AstraZeneca Partnered Study Shed Lights on Mysterious Cancer Gene

The PI3K signaling pathway regulates cell growth and movement and is heavily mutated in cancer. Class, I PI3Ks synthesize the lipid messenger PI(3,4,5)P₃. PI(3,4,5)P₃ can be dephosphorylated by 3- or 5-phosphatases, the latter producing PI(3,4)P₂.

A long-running collaboration between researchers at the Babraham Institute, Cambridge and the AstraZeneca IMED Biotech Unit now reveals new insights into how the PTEN gene may control cell growth and behavior and how its loss contributes to the development and advancement of certain cancers.
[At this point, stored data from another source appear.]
(** A byte of value bits [m .. m+8) of the window, spilling when needed. *)
Lemma source_byte m :
  0 <= m < sz -> m mod 8 = 0 ->
  exists v, (x ← index data (bo / 8 + m / 8);
     if negb (bo mod 8 =? 0) && (bo / 8 + m / 8 + 1 <? len data) then
       y ← index data (bo / 8 + m / 8 + 1);
       Ok (Z.lor (u8 (x ≪ (bo mod 8))) (y ≫ (8 - bo mod 8)))
     else Ok (u8 (x ≪ (bo mod 8)))) = Ok v /\ byte_ok v /\
    forall k, 0 <= k < 8 -> Z.testbit v k = bit data (bo + m + 7 - k).
Proof.
  intros Hm Hm8. rewrite (index_ok data (bo / 8 + m / 8)) by lia. cbn [mbind outcome_bind].
  pose proof (byte_at_ok data (bo / 8 + m / 8) Hdata) as Hx.
  pose proof (byte_at_ok data (bo / 8 + m / 8 + 1) Hdata) as Hy.
  destruct (Z.eqb_spec (bo mod 8) 0) as [He |]; cbn [negb andb].
  - eexists. split_and!; [done|apply byte_ok_u8..|]. intros k Hk. rewrite He.
    autorewrite with bitdb. unfold bit. split_cmp. cbn [andb]. f_equal; [f_equal|]; lia.
  - destruct (Z.ltb_spec (bo / 8 + m / 8 + 1) (len data)).
    + rewrite index_ok by lia. cbn [mbind outcome_bind]. eexists. split; [done|].
      split; [apply byte_ok_lor; [apply byte_ok_u8|apply byte_ok_shiftr; lia]|].
      intros k Hk. autorewrite with bitdb. unfold bit. destruct (Z.ltb_spec k (bo mod 8)).
      * rewrite (Z.testbit_neg_r _ (k - bo mod 8)) by lia. split_cmp. bool_simpl. f_equal; [f_equal|]; lia.
      * rewrite (testbit_above (byte_at data (bo / 8 + m / 8 + 1)) 8) by lia. split_cmp. bool_simpl.
        f_equal; [f_equal|]; lia.
    + eexists. split_and!; [done|apply byte_ok_u8..|]. intros k Hk. autorewrite with bitdb.
      destruct (Z.ltb_spec k (bo mod 8)).
      * rewrite Z.testbit_neg_r, bit_out by lia. now split_cmp.
      * unfold bit. split_cmp. cbn [andb]. f_equal; [f_equal|]; lia.
Qed.

(** One step of the byte loop: exact before the last byte, and complete at it. *)
Lemma placed_byte d m v :
  placed d m -> 0 <= m < sz -> m mod 8 = 0 -> byte_ok v ->
  (forall k, 0 <= k < 8 -> Z.testbit v k = bit data (bo + m + 7 - k)) ->
  exists d', (if off mod 8 =? 0 then write d (off / 8 + m / 8) [v]
      else
        y ← index d (off / 8 + m / 8);
        d ← write d (off / 8 + m / 8) [Z.lor y (v ≫ (off mod 8))];
        if 8 - off mod 8 <? sz - m
        then write d (off / 8 + m / 8 + 1) [u8 (v ≪ (8 - off mod 8))] else Ok d) = Ok d' /\
    if sz - m <=? 8 then placed_all d' else placed d' (m + 8).
Proof.
  intros (Hl & Hok & H) Hm Hm8 Hvb Hv.
  assert (Hv' : forall k, Z.testbit v k = (0 <=? k) && (k <? 8) && bit data (bo + m + 7 - k)).
  { intros k. split_cmp; cbn [andb]; [now apply Hv|apply (testbit_above v 8); lia|now apply Z.testbit_neg_r]. }
  assert (Hdone : forall d', len d' = len dst -> bytes_ok d' ->
    (forall i, 0 <= i < 8 * len dst -> bit d' i =
       if i <? off then bit dst i
       else (i <? off + m + 8) && ((i <? 8 * (off / 8 + m / 8 + 1)) || (8 - off mod 8 <? sz - m))
            && bit data (bo + i - off)) ->
    if sz - m <=? 8 then placed_all d' else placed d' (m + 8)).
  { intros d' Hl' Hok' Hb'. destruct (Z.leb_spec (sz - m) 8); split_and!; try done; intros i Hi;
      rewrite ?Hb' by done.
    - split; intros; split_cmp; bool_simpl; done.
    - split_cmp; bool_simpl; done. }
  destruct (Z.eqb_spec (off mod 8) 0).
  { rewrite write_ok by (rewrite ?len_cons, ?len_nil; lia). eexists. split; [done|]. apply Hdone.
    - rewrite len_splice; rewrite ?len_cons, ?len_nil; lia.
    - auto with bytes.
    - intros i Hi. rewrite bit_splice_one, H by lia.
      destruct (Z.eqb_spec (i / 8) (off / 8 + m / 8)); [rewrite Hv'|]; split_cmp; bool_simpl;
        try done; f_equal; lia. }
  rewrite index_ok by lia. cbn [mbind outcome_bind].
  rewrite write_ok by (rewrite ?len_cons, ?len_nil; lia). cbn [mbind outcome_bind].
  set (d1 := splice d _ _).
  assert (Hl1 : len d1 = len dst) by (unfold d1; rewrite len_splice; rewrite ?len_cons, ?len_nil; lia).
  assert (Hok1 : bytes_ok d1) by (unfold d1; apply bytes_ok_splice; [done|]; apply bytes_ok_one, byte_ok_lor;
    [auto with bytes|apply byte_ok_shiftr; lia]).
  assert (Hb1 : forall i, 0 <= i < 8 * len dst -> bit d1 i =
       if i <? off then bit dst i
       else (i <? off + m + 8) && (i <? 8 * (off / 8 + m / 8 + 1)) && bit data (bo + i - off)).
  { intros i Hi. unfold d1. rewrite bit_splice_one by lia. specialize (H i Hi).
    destruct (Z.eqb_spec (i / 8) (off / 8 + m / 8)) as [He |].
    - rewrite <-He. autorewrite with bitdb. rewrite bit_byte, H, Hv'.
      split_cmp; bool_simpl; try done; f_equal; lia.
    - rewrite H. split_cmp; bool_simpl; done. }
  destruct (Z.ltb_spec (8 - off mod 8) (sz - m)).
  - rewrite write_ok by (rewrite ?len_cons, ?len_nil; lia). eexists. split; [done|]. apply Hdone.
    + rewrite len_splice; rewrite ?len_cons, ?len_nil; lia.
    + auto with bytes.
    + intros i Hi. rewrite bit_splice_one, Hb1 by lia.
      destruct (Z.eqb_spec (i / 8) (off / 8 + m / 8 + 1)).
      * autorewrite with bitdb. rewrite Hv'. split_cmp; bool_simpl; try done; f_equal; lia.
      * split_cmp; bool_simpl; done.
  - eexists. split; [done|]. apply Hdone; try done. intros i Hi. rewrite Hb1 by done.
    split_cmp; bool_simpl; done.
Qed.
“Over 40% of prostate cancers lose PTEN and some lose both PTEN and another tumor suppressor gene, INPP4B, but we didn’t previously have a clear picture of how this affects tumor growth,” says IMED Biotech Unit scientist Sabina Cosulich, at AstraZeneca. “The new discovery has given us an important link between the biochemical function of PTEN and its role in prostate cancer, and in some triple negative breast tumors for which treatment is currently limited.”

The scientists have been able to establish how PTEN tumor suppressor is thought to function primarily as a PI(3,4,5)P₃ 3-phosphatase, limiting activation of this pathway. PTEN can also reduce the levels of another similar molecule known as phosphatidylinositol-3,4-bisphosphate (PI(3,4)P₂). The role of PI(3,4)P₂ is still

becoming clear but it may be able to alter the activity of the AKT protein, a key regulator of cell growth. PI(3,4)P₂ may also influence several other proteins that regulate the process of invasion; how cancer cells spread and move through the body.

By modifying previous techniques, the Babraham Institute scientists revealed that PTEN suppresses tumor growth not through one mechanism as previously thought, but two. They showed that, within the PI3K cell signaling pathway, PTEN regulates the production of two lipid messengers. These are needed for activation of AKT – a protein that mediates cell growth and is a target for novel anti-cancer drugs.

Speaking about the research, Dr Hawkins said: “We were really surprised that loss of PTEN caused such a dramatic increase in PI(3,4)P₂ in our mouse model of prostate cancer. PI(3,4)P₂ has generally been a bit of an enigma and many thought it was just a by-product of PI(3,4,5)P₃. Our work suggests that studying PI(3,4)P₂-regulated processes may reveal why PTEN is such a powerful tumor suppressor and may also help us to identify new therapeutic targets in PTEN-mutated cancers.”

Dr Cosulich concludes: “Having such an open collaboration was essential for addressing a scientific puzzle of great significance to cancer research. Our team members are in regular contact and frequently work alongside each other. Hearing about the lipid biochemistry research from the Babraham Institute team and realising how we could translate its potential from an oncology perspective was a great moment for all of us!”